Knocked Up by Brother's Best Friend(2)By: Amy Brent
I cast a dirty look behind me at the bus, the effect lessened somewhat as the thick cloud of smog it belched out made me choke and splutter. I threw a middle finger up as the vehicle disappeared around a corner, watching it for as long as I could before I knew I couldn’t stall anymore.
Despite my best intentions, my eyes traced the familiar buildings of Main Street. There was Doctor Wiley’s office, who’d given me a cast when I had broken my arm falling out of a tree when I was twelve. I’d been so worried Jonah would be mad at me, but he hadn’t said a word, only waited till I was all patched up and then took me across the street to Rosie’s for ice cream.
Coral Springs wasn’t a particularly small town but it was mostly rural, with farmland and some industrial areas spread out with miles in between. It was small enough that most people knew each other. Everybody knew everybody else’s business. I hated it.
“Home, sweet home.”
The grocery store, the antique mall, everything looked exactly the same as the day I left three years ago. It hurt, to be back now. More than I ever could have imagined. Well, that’s because you never imagined crawling back to this shithole town as a failure. I forced myself not to cringe at the unwelcome reminder.
Three years ago, I had left Coral Springs without a backward glance. I had gotten accepted into the business program at the University of Iowa, and I couldn't wait to get out of this town. Away from these people. I had dreamed of graduating, starting my own business, and coming back in a few years, successful. I was going to show them all.
Yeah, your plan really worked out for you, Quinn. Except you forgot the part where you’re a perpetual fuck-up. Remember the lemonade stand? The carnival? The winter ball–.
I gave a violent shake of my head, wishing I could banish the thoughts but they were there, relentless, crouched in the back of my mind. Just waiting.
My gaze landed on the library, the red brick building still austere despite the vines crawling over the front and the spots where the cement stairs had begun to crumble. Lily was probably there right now. Lost amongst her favorite type of people. Fictional ones.

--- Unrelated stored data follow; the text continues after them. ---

(** X13: every call of [run] in which pooled_function raises an instance of
    Exception sends one line to the logger, and no other call logs anything:
    after [n] calls on a new promise the log holds [n] lines when
    pooled_function raises such an exception, and none when it returns or
    when its exception leaves [run]. *)
Theorem Promise_run_logs_each_failure (f : Promise.callable) (a : list Py.atom)
    (k : gmap string Py.atom) (n : nat) :
  Promise.logged (Promise.run_times n (Promise.__init__ f a k))
  = match f a k with
    | Promise.Returns _ => []
    | Promise.Raises e =>
        if Py.isinstance_Exception e
        then replicate n "An uncaught error was raised while running the promise"
        else []
    end.
Proof. apply (run_times_logged n (Promise.__init__ f a k)). Qed.

(** ** The result of a promise after run *)

Section PromiseResult.

Import Promise.

(** A call of [run] that lets an exception out ends the sequence of calls. *)
Lemma run_times_stops (n : nat) (self : t) (e : Py.exc) :
  propagated (run self) = Some e → run_times (S n) self = run self.
Proof. intros Hp. cbn [run_times]. cbv zeta. by rewrite Hp. Qed.

Lemma run_times_propagated (n : nat) :
  ∀ self : t,
    propagated (run_times (S n) self)
    = match pooled_function self (args self) (kwargs self) with
      | Returns _ => None
      | Raises e => if Py.isinstance_Exception e then None else Some e
      end.
Proof.
  induction n as [|n IH]; intros self.
  - pose proof (run_propagated self) as Hp.
    cbn [run_times]. cbv zeta.
    destruct (propagated (run self)) as [e'|] eqn:Hrun; [by rewrite Hrun|].
    by cbn [propagated].
  - pose proof (run_propagated self) as Hp.
    destruct (propagated (run self)) as [e'|] eqn:Hrun.
    + by rewrite (run_times_stops _ _ e' Hrun), Hrun.
    + change (run_times (S (S n)) self) with
        (let e := run self in
         match propagated e with
         | Some _ => e
         | None =>
             let e' := run_times (S n) (after e) in
             {| after := after e'; logged := logged e ++ logged e';
                propagated := propagated e' |}
         end).
      cbv zeta. rewrite Hrun. cbn [propagated]. rewrite IH.
      destruct (run_keeps_call self) as (-> & -> & ->).
      destruct (pooled_function self (args self) (kwargs self)) as [v|e]; [done|].
      by destruct (Py.isinstance_Exception e).
Qed.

“I should go. I should walk over there and talk to Lily. At least let her know I’m back,” I muttered the words under my breath but my feet didn’t move.

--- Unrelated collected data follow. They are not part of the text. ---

Lemma init_servers (srvs : list Server) (strat : Z) (lb : LoadBalancer) :
  LoadBalancer.__init__ srvs strat = Ok lb -> servers lb = srvs.
Proof.
  unfold LoadBalancer.__init__. intros H.
  destruct (_calculate_total_weight srvs); simpl in H; [|discriminate].
  destruct (as_int strat); simpl in H; [|discriminate].
  destruct (_calculate_cumulative_weights srvs); simpl in H; [|discriminate].
  injection H as <-. reflexivity.
Qed.

(** C9. A new server's effective weight is its static weight, and no
    operation of [Server] or [LoadBalancer] writes it: in every state reached
    from a balancer built over servers configured as [cfg], the servers keep
    the configured names and weights and each effective weight equals the
    configured weight.  A selection leaves every field of every server but
    [current_weight] as it was, and under any strategy other than the
    weighted round-robin leaves the servers untouched. *)
Theorem effective_weight_is_never_written :
  (forall nm w, effective_weight (ServerOps.__init__ nm w) = w) /\
  (forall cfg strat lb0 ops,
     LoadBalancer.__init__ (configure cfg) strat = Ok lb0 ->
     map static (servers (run ops lb0)) =
     map (fun nw => (fst nw, snd nw, snd nw)) cfg) /\
  (forall lb u,
     map frame (servers (snd (get_next_server lb u))) = map frame (servers lb) /\
     (strategy lb <> 1 -> servers (snd (get_next_server lb u)) = servers lb)).
Proof.
  split; [reflexivity|]. split.
  - intros cfg strat lb0 ops Hinit.
    rewrite run_static, (init_servers _ _ _ Hinit).
    unfold configure. rewrite map_map. reflexivity.
  - apply get_next_server_frame.
Qed.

Lily Ballis was my best friend. We had grown up together in Coral Springs, had been basically inseparable all through our middle school and teenage years.
But I already knew exactly how it would play out. I'd tell her what had happened. That I had drank myself through my junior year of college, had flunked out of almost all my classes and then I'd been caught with weed in my room. The University had a zero-tolerance policy. They'd barely let me pack my stuff before kicking me off the campus.
I would tell Lily all this, and she would nod sympathetically, her big blue eyes wide with understanding and kindness. And then she’d hug me and tell me that I was back where I was meant to be. That everything happened for a reason.
Fuck that, I thought angrily. I’m not supposed to be here. I glared at the town for good measure, turning resolutely in the opposite direction as I stomped down the sidewalk.
What about Jonah? That damned voice was back, whispering in my head but this time I couldn’t quiet it.
Jonah. My big brother. My overprotective, misguided, and judgmental big brother. No, I wasn’t ready to face him either. He would be pissed at me for fucking up such a great opportunity. I could deal with his anger. It had been directed at me plenty of times over the years, but what I couldn’t stand was the other thing. The disappointment.
I picked up my pace, distracted as I rushed forward, trying to outpace my own thoughts. Lily would be happy to have me back but Jonah was going to kill me for sure this time. There was no way around it. I was dead–.
“Oof!” The breath left my lungs in a rush as I ran into what felt like a brick wall that had suddenly materialized in front of me. My arms wind milled as I backpedaled, trying to keep my balance and then the brick wall was moving forward, steadying me with hands that felt suspiciously skin-like. And then it was talking, low and gravelly.
“Hey, there. Are you alright, sunshine?”
A small shudder ran through me as the words registered. It really wasn’t fair that a brick wall should have a voice like that. Like honey and whiskey and forbidden things all wrapped up together.
“What the hell? Are you trying to kill somebody?! You just came out of nowhere!” I said breathlessly, more embarrassed than angry, and it wasn’t just from the collision.
“Actually, I just came out of Lucky’s.”